Иногда мне казалось — просто преступление сидеть сложа руки, надо что-то предпринять, что-то сделать, попытаться помочь. Но я не знала, как подступиться. И что я могу против воли императора? Боялась сделать только хуже. Навлечь гнев.
Снег за окном.
Уже почти полдень, но только холодная серая муть.
— А меня Нито пригласил в парк погулять, там сегодня вечером фейерверки! — Дара радостно крутилась рядом. — Можно я уйду сегодня пораньше?
Отличная погода для прогулок! Но мне ли судить…
— Если посетителей будет не слишком много, — согласилась я. — И уйдешь не слишком рано, на час.
— Спасибо, Джу!
Дара юна и обворожительна. И я постоянно вижу несколько веселых парней, которые заходят к нам исключительно поболтать с ней, но Дара умудряется скармливать им по несколько кусков пирога, часто вчерашнего, не пропадать же ему, и несколько чашек кофе за раз. Ей сложно отказать. У нее огромные голубые глаза и ямочки на румяных щечках. Ей хочется праздника и любви, и парни готовы на все ради нее.

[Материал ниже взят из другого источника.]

(** * Retrieval store of the portfolio backend

    A shallow embedding of [backend/retrieval/store.py]: the cached
    portfolio loader, the keyword router, the optional dense retriever, the
    context selector and the link extractor, together with the properties
    of these functions.

    Text is modelled as byte strings ([string]), the UTF-8 form of
    Python's [str]; [str.lower], which knows of every cased letter of
    Unicode, is a parameter [str_lower] of the development.
    Modification times are integers: the code only compares them.  What
    the code prints is kept as events of a log, next to the calls that
    reach outside the module (opening the file, constructing and searching
    the retriever).  A print raises when [sys.stdout] cannot write the
    message, as every message starts with a symbol that many encodings
    lack; which prints succeed is the parameter [prints]. *)

From Stdlib Require Import String Ascii ZArith List Bool Lia DecimalString.
Import ListNotations.

Local Open Scope string_scope.
Local Open Scope Z_scope.

(** ** Python text operations *)

Module Py.

(** The lower case of an ASCII character. *)
Definition lower_ascii (c : ascii) : ascii :=
  let n := nat_of_ascii c in
  if (Nat.leb 65 n && Nat.leb n 90)%bool then ascii_of_nat (n + 32) else c.

(** [s.lower()] on a text whose cased letters are all ASCII, as the
    sample questions below are; it stands in for [str.lower] there. *)
Fixpoint lower (s : string) : string :=
  match s with
  | EmptyString => EmptyString
  | String c s' => String (lower_ascii c) (lower s')
  end.

(** [word in q] on strings: [word] occurs in [q] as a substring. *)
Fixpoint str_in (word q : string) : bool :=
  (String.prefix word q
   || match q with
      | EmptyString => false
      | String _ q' => str_in word q'
      end)%bool.

(** [any(word in q for word in words)]. *)
Definition any_in (words : list string) (q : string) : bool :=
  existsb (fun word => str_in word q) words.

(** [sep.join(parts)]. *)
Definition join (sep : string) (parts : list string) : string :=
  String.concat sep parts.

(** [xs[i]] on a list, with Python's negative indices; [None] is
    [IndexError]. *)
Definition getitem {A : Type} (xs : list A) (i : Z) : option A :=
  let n := Z.of_nat (length xs) in
  if 0 <=? i then nth_error xs (Z.to_nat i)
  else if 0 <=? i + n then nth_error xs (Z.to_nat (i + n))
  else None.

(** [xs[:n]]. *)
Definition slice_to {A : Type} (n : nat) (xs : list A) : list A :=
  firstn n xs.

End Py.

(** ** JSON values *)

Module Json.

(** A parsed JSON value as [json.load] returns it.  [JNull] is Python's
    [None].  A float is carried by the text of its [repr], since no
    arithmetic is done on it.  A [dict] is kept as its items in
    insertion order, which is the order [json.dumps] prints them in; the
    parser yields distinct keys. *)
#[warnings="-register-all"]
Inductive json : Type :=
| JNull
| JBool (b : bool)
| JInt (z : Z)
| JFloat (repr : string)
| JString (s : string)
| JArray (items : list json)
| JObject (members : list (string * json)).

(** [key in d]. *)
Fixpoint has_key (key : string) (d : list (string * json)) : bool :=
  match d with
  | [] => false
  | (k, _) :: d' => (String.eqb k key || has_key key d')%bool
  end.

(** [d[key]] where the key is known to be present, [None] otherwise. *)
Fixpoint lookup (key : string) (d : list (string * json)) : option json :=
  match d with
  | [] => None
  | (k, v) :: d' => if String.eqb k key then Some v else lookup key d'
  end.

(** [d.get(key, default)]. *)
Definition get (key : string) (default : json) (d : list (string * json))
  : json :=
  match lookup key d with
  | Some v => v
  | None => default
  end.

Definition newline : string := String "010"%char EmptyString.

Fixpoint spaces (n : nat) : string :=
  match n with
  | O => ""
  | S n' => String " "%char (spaces n')
  end.

(** A line break followed by the indentation of nesting depth [level]
    under [indent=2]. *)
Definition newline_indent (level : nat) : string :=
  newline ++ spaces (2 * level).
(* ===== verification/Packet.v ===== *)
(** * The XDP context, packet memory and protocol headers

    [struct xdp_md] as the XDP programs of [src/src/xdp] and the helpers of
    [src/src/common] see it: a frame buffer (head room included) and the two
    offsets [data] and [data_end] into it.  Addresses are offsets into the
    frame; a load or store outside [data, data_end) is a fault, the access the
    kernel's verifier has to exclude.  Every operation is related to the packet
    proper, the list [pkt s] of the bytes between the two pointers. *)

From S2P Require Import Prelude.

(** ** Verdicts: [enum xdp_action] of [linux/bpf.h]. *)
Definition XDP_ABORTED : Z := 0.
Definition XDP_DROP : Z := 1.
Definition XDP_PASS : Z := 2.
Definition XDP_TX : Z := 3.
Definition XDP_REDIRECT : Z := 4.

(** ** Protocol numbers *)
Definition ETH_ALEN : Z := 6.
Definition ETH_P_IP : Z := 0x0800.
Definition ETH_P_IPV6 : Z := 0x86DD.
Definition ETH_P_8021Q : Z := 0x8100.
Definition ETH_P_8021AD : Z := 0x88A8.
Definition IPPROTO_ICMP : Z := 1.
Definition IPPROTO_TCP : Z := 6.
Definition IPPROTO_UDP : Z := 17.
Definition IPPROTO_ICMPV6 : Z := 58.
Definition ICMP_ECHOREPLY : Z := 0.
Definition ICMP_ECHO : Z := 8.

(** ** Header layouts: the address of each field the code uses, given the
    address of the header. *)
Module ethhdr.
Definition sizeof : Z := 14.
Definition h_dest (p : Z) : Z := p.
Definition h_source (p : Z) : Z := p + 6.
Definition h_proto (p : Z) : Z := p + 12.
End ethhdr.

Module iphdr.
Definition sizeof : Z := 20.
Definition version_ihl (p : Z) : Z := p.
Definition protocol (p : Z) : Z := p + 9.
Definition check (p : Z) : Z := p + 10.
Definition saddr (p : Z) : Z := p + 12.
Definition daddr (p : Z) : Z := p + 16.
(** The bit-field [ihl] is the low nibble of the first byte. *)
Definition ihl_of (b : Z) : Z := Z.land b 15.
End iphdr.

Module ipv6hdr.
Definition sizeof : Z := 40.
Definition nexthdr (p : Z) : Z := p + 6.
Definition saddr (p : Z) : Z := p + 8.
Definition daddr (p : Z) : Z := p + 24.
End ipv6hdr.

Module udphdr.
Definition sizeof : Z := 8.
Definition source (p : Z) : Z := p.
Definition dest (p : Z) : Z := p + 2.
Definition len (p : Z) : Z := p + 4.
Definition check (p : Z) : Z := p + 6.
End udphdr.

Module tcphdr.
Definition sizeof : Z := 20.
Definition source (p : Z) : Z := p.
Definition dest (p : Z) : Z := p + 2.
(** [res1] and [doff] share byte 12; [doff] is its high nibble. *)
Definition doff_byte (p : Z) : Z := p + 12.
Definition doff_of (b : Z) : Z := Z.shiftr b 4.
End tcphdr.

Module icmphdr.
Definition sizeof : Z := 8.
Definition type (p : Z) : Z := p.
Definition code (p : Z) : Z := p + 1.
Definition checksum (p : Z) : Z := p + 2.
End icmphdr.

Module icmp6hdr.
Definition sizeof : Z := 8.
Definition icmp6_type (p : Z) : Z := p.
End icmp6hdr.

(** ** The context *)
Record xdp_md := mk_xdp_md {
  buf : list Z;
  data : Z;
  data_end : Z;
}.

Definition wf_xdp (s : xdp_md) : Prop :=
  0 ≤ data s ≤ data_end s ∧ data_end s ≤ length (buf s) ∧ bytes_ok (buf s).

#[export] Instance wf_xdp_dec s : Decision (wf_xdp s).
Proof. unfold wf_xdp. apply _. Defined.

Abbreviation xprog := (prog xdp_md).

(** ** Memory accesses *)
Definition load_bytes (p n : Z) : xprog (list Z) := λ s,
  if (data s <=? p) && (0 <=? n) && (p + n <=? data_end s)
  then Some (sub p n (buf s), s) else None.

Definition store_bytes (p : Z) (bs : list Z) : xprog () := λ s,
  if (data s <=? p) && (p + length bs <=? data_end s)
  then Some ((), mk_xdp_md (list_inserts (Z.to_nat p) bs (buf s)) (data s) (data_end s))
  else None.

Definition load8 (p : Z) : xprog Z := let! bs := load_bytes p 1 in pret (le_val bs).
Definition load16 (p : Z) : xprog Z := let! bs := load_bytes p 2 in pret (le_val bs).
Definition load32 (p : Z) : xprog Z := let! bs := load_bytes p 4 in pret (le_val bs).
Definition store8 (p v : Z) : xprog () := store_bytes p (le_bytes 1 v).
Definition store16 (p v : Z) : xprog () := store_bytes p (le_bytes 2 v).
Definition store32 (p v : Z) : xprog () := store_bytes p (le_bytes 4 v).

(** [__builtin_memcpy] within the packet. *)
Definition memcpy (dst src n : Z) : xprog () :=
  let! bs := load_bytes src n in store_bytes dst bs.

(** ** The packet and its replacement *)
Definition pkt_len (s : xdp_md) : Z := data_end s - data s.
Definition pkt (s : xdp_md) : list Z := sub (data s) (pkt_len s) (buf s).
Definition with_pkt (s : xdp_md) (l : list Z) : xdp_md :=
  mk_xdp_md (list_inserts (Z.to_nat (data s)) l (buf s)) (data s) (data_end s).

Lemma length_pkt s : wf_xdp s → Z.of_nat (length (pkt s)) = pkt_len s.
Proof.
  intros (? & ? & _). unfold pkt, pkt_len. rewrite length_sub; lia.
Qed.

Lemma pkt_bytes_ok s : wf_xdp s → bytes_ok (pkt s).
Proof. intros (_ & _ & ?). unfold pkt. auto with word. Qed.

(** A replacement fits when it is as long as the packet and made of bytes. *)
Definition fits (s : xdp_md) (l : list Z) : Prop :=
  wf_xdp s ∧ Z.of_nat (length l) = pkt_len s ∧ bytes_ok l.

Lemma fits_pkt s : wf_xdp s → fits s (pkt s).
Proof. intros. split; [done|]. auto using length_pkt, pkt_bytes_ok. Qed.

Lemma with_pkt_pkt s : wf_xdp s → with_pkt s (pkt s) = s.
Proof.
  intros Hw. pose proof (length_pkt s Hw) as Hl. destruct Hw as (? & ? & _).
  unfold with_pkt. destruct s as [b d e]. simpl in *. f_equal.
  unfold pkt, pkt_len in *; simpl in *.
  apply list_eq. intros i. rewrite lookup_inserts by lia.
  case_decide; [|done]. rewrite lookup_sub. case_decide; [|lia]. f_equal. lia.
Qed.

Lemma pkt_with_pkt s l : fits s l → pkt (with_pkt s l) = l.
Proof.
  intros ((? & ? & _) & Hl & _). unfold pkt, with_pkt, pkt_len in *; simpl.
  apply list_eq. intros i. rewrite lookup_sub. case_decide.
  - rewrite lookup_inserts by lia. case_decide; [|lia]. f_equal. lia.
  - rewrite lookup_ge_None_2 by lia. done.
Qed.

Lemma with_pkt_with_pkt s l l' :
  fits s l → length l = length l' → with_pkt (with_pkt s l) l' = with_pkt s l'.
Proof.
  intros ((? & ? & _) & Hl & _) He. unfold with_pkt, pkt_len in *; simpl. f_equal.
  apply list_eq. intros i. rewrite !lookup_inserts by (rewrite ?length_inserts; lia).
  repeat case_decide; try done; lia.
Qed.

Lemma Forall_inserts {A} (P : A → Prop) i k l :
  Forall P k → Forall P l → Forall P (list_inserts i k l).
Proof.
  intros Hk Hl. revert i. induction Hk; intros i; simpl; [done|].
  by apply Forall_insert.
Qed.

Lemma wf_with_pkt s l : fits s l → wf_xdp (with_pkt s l).
Proof.
  intros ((? & ? & ?) & Hl & ?). unfold wf_xdp, with_pkt; simpl.
  rewrite length_inserts. split_and!; auto using Forall_inserts; lia.
Qed.

Lemma fits_with_pkt s l l' : fits s l → fits s l' → fits (with_pkt s l) l'.
Proof.
  intros Hl (_ & ? & ?). split; [by apply wf_with_pkt|]. done.
Qed.

Lemma fits_inserts s l i k :
  fits s l → bytes_ok k → fits s (list_inserts i k l).
Proof.
  intros (? & ? & ?) ?. split; [done|]. rewrite length_inserts.
  auto using Forall_inserts.
Qed.

Lemma wf_data_nonneg s : wf_xdp s → 0 ≤ data s.
Proof. intros [? _]. lia. Qed.

#[export] Hint Resolve fits_pkt wf_with_pkt fits_with_pkt fits_inserts
  wf_data_nonneg pkt_bytes_ok Forall_inserts : word.

(** ** Access rules, relative to the packet *)
Lemma load_bytes_with_pkt s l i n :
  fits s l → 0 ≤ i → 0 ≤ n → i + n ≤ length l →
  load_bytes (data s + i) n (with_pkt s l) = Some (sub i n l, with_pkt s l).
Proof.
  intros Hf Hi Hn Hin. rewrite <- (pkt_with_pkt s l Hf) at 2.
  destruct Hf as ((? & ? & _) & Hl & _). unfold load_bytes, pkt, pkt_len in *; simpl.
  rewrite !(proj2 (Z.leb_le _ _)) by lia. simpl. by rewrite sub_sub by lia.
Qed.

Lemma store_bytes_with_pkt s l i bs :
  fits s l → 0 ≤ i → i + length bs ≤ length l →
  store_bytes (data s + i) bs (with_pkt s l) =
    Some ((), with_pkt s (list_inserts (Z.to_nat i) bs l)).
Proof.
  intros ((? & ? & _) & Hl & _) Hi Hin. unfold store_bytes, with_pkt, pkt_len in *; simpl.
  rewrite !(proj2 (Z.leb_le _ _)) by lia. simpl. do 2 f_equal. f_equal.
  apply list_eq. intros j.
  rewrite !lookup_inserts by (rewrite ?length_inserts; lia). rewrite ?length_inserts.
  repeat case_decide; try done; try lia; f_equal; lia.
Qed.

Lemma wp_load_bytes s l p i n Q :
  p = data s + i → fits s l → 0 ≤ i → 0 ≤ n → i + n ≤ length l →
  Q (sub i n l) (with_pkt s l) → wp (load_bytes p n) (with_pkt s l) Q.
Proof. intros ->. intros. unfold wp. by rewrite load_bytes_with_pkt. Qed.

Lemma wp_store_bytes s l p i bs Q :
  p = data s + i → fits s l → 0 ≤ i → i + length bs ≤ length l →
  Q () (with_pkt s (list_inserts (Z.to_nat i) bs l)) →
  wp (store_bytes p bs) (with_pkt s l) Q.
Proof. intros ->. intros. unfold wp. by rewrite store_bytes_with_pkt. Qed.

(** ** Automation

    [wp_step] symbolically executes one operation of a packet program whose
    state has the form [with_pkt s l]; [with_offset] computes the literal offset
    of an address made of field offsets from [data s]. *)
Create HintDb hdr.
#[export] Hint Unfold ethhdr.sizeof ethhdr.h_dest ethhdr.h_source ethhdr.h_proto
  iphdr.sizeof iphdr.version_ihl iphdr.protocol iphdr.check iphdr.saddr iphdr.daddr
  ipv6hdr.sizeof ipv6hdr.nexthdr ipv6hdr.saddr ipv6hdr.daddr
  udphdr.sizeof udphdr.source udphdr.dest udphdr.len udphdr.check
  tcphdr.sizeof tcphdr.source tcphdr.dest tcphdr.doff_byte
  icmphdr.sizeof icmphdr.type icmphdr.code icmphdr.checksum
  icmp6hdr.sizeof icmp6hdr.icmp6_type ETH_ALEN : hdr.

Ltac with_offset s p tac :=
  let f := eval pattern (data s) in p in
  lazymatch f with
  | ?g _ => let o := eval cbv in (g 0) in tac o
  end.

Ltac addr_solve := autounfold with hdr; lia.

Lemma fits_length s l : fits s l → Z.of_nat (length l) = pkt_len s.
Proof. by intros (_ & ? & _). Qed.

Lemma fits_bytes_ok s l : fits s l → bytes_ok l.
Proof. by intros (_ & _ & ?). Qed.

Lemma fits_sub_ok s l o n : fits s l → bytes_ok (sub o n l).
Proof. intros ?%fits_bytes_ok. auto with word. Qed.

#[export] Hint Resolve fits_sub_ok : word.

Lemma le_bytes_le_val_n n bs :
  length bs = n → bytes_ok bs → le_bytes n (le_val bs) = bs.
Proof. intros <-. apply le_bytes_le_val. Qed.

Ltac len_solve :=
  cbv [ETH_ALEN]; rewrite ?length_le_bytes, ?length_be16; rewrite ?length_sub by lia;
  first [lia | cbn [app length]; lia].

(** After a store the new packet gets a name, with its defining equation. *)
Ltac name_pkt :=
  lazymatch goal with
  | Hf : fits ?s ?l |- context [with_pkt ?s (list_inserts ?i ?bs ?l)] =>
    let l' := fresh "l" in let Hf' := fresh "Hf" in
    let E := fresh "E" in let Hn := fresh "Hn" in
    assert (fits s (list_inserts i bs l)) as Hf'
      by (apply fits_inserts; [exact Hf|solve [eauto with word]]);
    pose proof (length_inserts l i bs) as Hn;
    remember (list_inserts i bs l) as l' eqn:E
  end.

Ltac wp_access :=
  lazymatch goal with
  | |- wp (load_bytes ?p ?n) (with_pkt ?s ?l) _ =>
    with_offset s p ltac:(fun o =>
      apply (wp_load_bytes s l p o n);
      [addr_solve|assumption|len_solve|len_solve|len_solve|])
  | |- wp (store_bytes _ (le_bytes ?n (le_val ?bs))) _ _ =>
    (* a value loaded from the packet and stored back unchanged *)
    rewrite (le_bytes_le_val_n n bs) by first [len_solve | solve [eauto with word]];
    wp_access
  | |- wp (store_bytes ?p ?bs) (with_pkt ?s ?l) _ =>
    with_offset s p ltac:(fun o =>
      apply (wp_store_bytes s l p o bs);
      [addr_solve|assumption|len_solve|len_solve|]);
    name_pkt
  | |- wp (load8 _) _ _ => unfold load8; apply wp_bind; wp_access; apply wp_ret
  | |- wp (load16 _) _ _ => unfold load16; apply wp_bind; wp_access; apply wp_ret
  | |- wp (load32 _) _ _ => unfold load32; apply wp_bind; wp_access; apply wp_ret
  | |- wp (store8 _ _) _ _ => unfold store8; wp_access
  | |- wp (store16 _ _) _ _ => unfold store16; wp_access
  | |- wp (store32 _ _) _ _ => unfold store32; wp_access
  | |- wp (memcpy _ _ _) _ _ => unfold memcpy; apply wp_bind; wp_access; wp_access
  end.

(** The same for an access at the offset [o], which need not be a literal. *)
Ltac wp_at o :=
  lazymatch goal with
  | |- wp (pbind _ _) _ _ => apply wp_bind; wp_at o
  | |- wp (load8 _) _ _ => unfold load8; wp_at o; apply wp_ret
  | |- wp (load16 _) _ _ => unfold load16; wp_at o; apply wp_ret
  | |- wp (store8 _ _) _ _ => unfold store8; wp_at o
  | |- wp (store16 _ _) _ _ => unfold store16; wp_at o
  | |- wp (load_bytes ?p ?n) (with_pkt ?s ?l) _ =>
    apply (wp_load_bytes s l p o n);
    [addr_solve|assumption|len_solve|len_solve|len_solve|]
  | |- wp (store_bytes ?p ?bs) (with_pkt ?s ?l) _ =>
    apply (wp_store_bytes s l p o bs);
    [addr_solve|assumption|len_solve|len_solve|]; name_pkt
  end; cbv beta.

Ltac wp_step :=
  lazymatch goal with
  | |- wp (pbind _ _) _ _ => apply wp_bind
  | |- wp (pret _) _ _ => apply wp_ret
  | |- wp pget _ _ => apply wp_get
  | |- _ => wp_access
  end; cbv beta.

(** [explode n l] writes a list known to be long enough as [n] explicit
    elements followed by the rest. *)
Tactic Notation "explode" integer(n) hyp(l) :=
  do n (let b := fresh "b" in destruct l as [|b l]; [simpl in *; lia|]).

(** A run from a well-formed context, read off a [wp] on its packet. *)
Lemma run_of_wp {A} (m : xprog A) s r :
  wf_xdp s →
  (∀ l, pkt s = l → fits s l → Z.of_nat (length l) = pkt_len s →
        wp m (with_pkt s l) (λ a s', (a, s') = r)) →
  m s = Some r.
Proof.
  intros Hw H. specialize (H _ eq_refl (fits_pkt s Hw) (length_pkt s Hw)).
  apply wp_run in H as (a & s' & Hr & He). rewrite with_pkt_pkt in Hr by done.
  by rewrite Hr, He.
Qed.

Глядя на нее — я чувствую себя такой старой…
Я даже специально просила ее называть меня по имени, а не «ти Сатоцци», да и с Альдаро больше не хочется иметь ничего общего. Я подумывала, не вернуть ли свою старую фамилию — Фа-ди-Иджант… но с документами будет много возни, какой смысл?
Дара улыбалась.
А этот Нито, младший сын жестянщика, тихий и скромный. У него вечно пусто в карманах, и он никогда не заходит пить кофе к нам, но он всегда встречает Дару после работы. И как-то я видела — помогает ей мыть посуду и столы.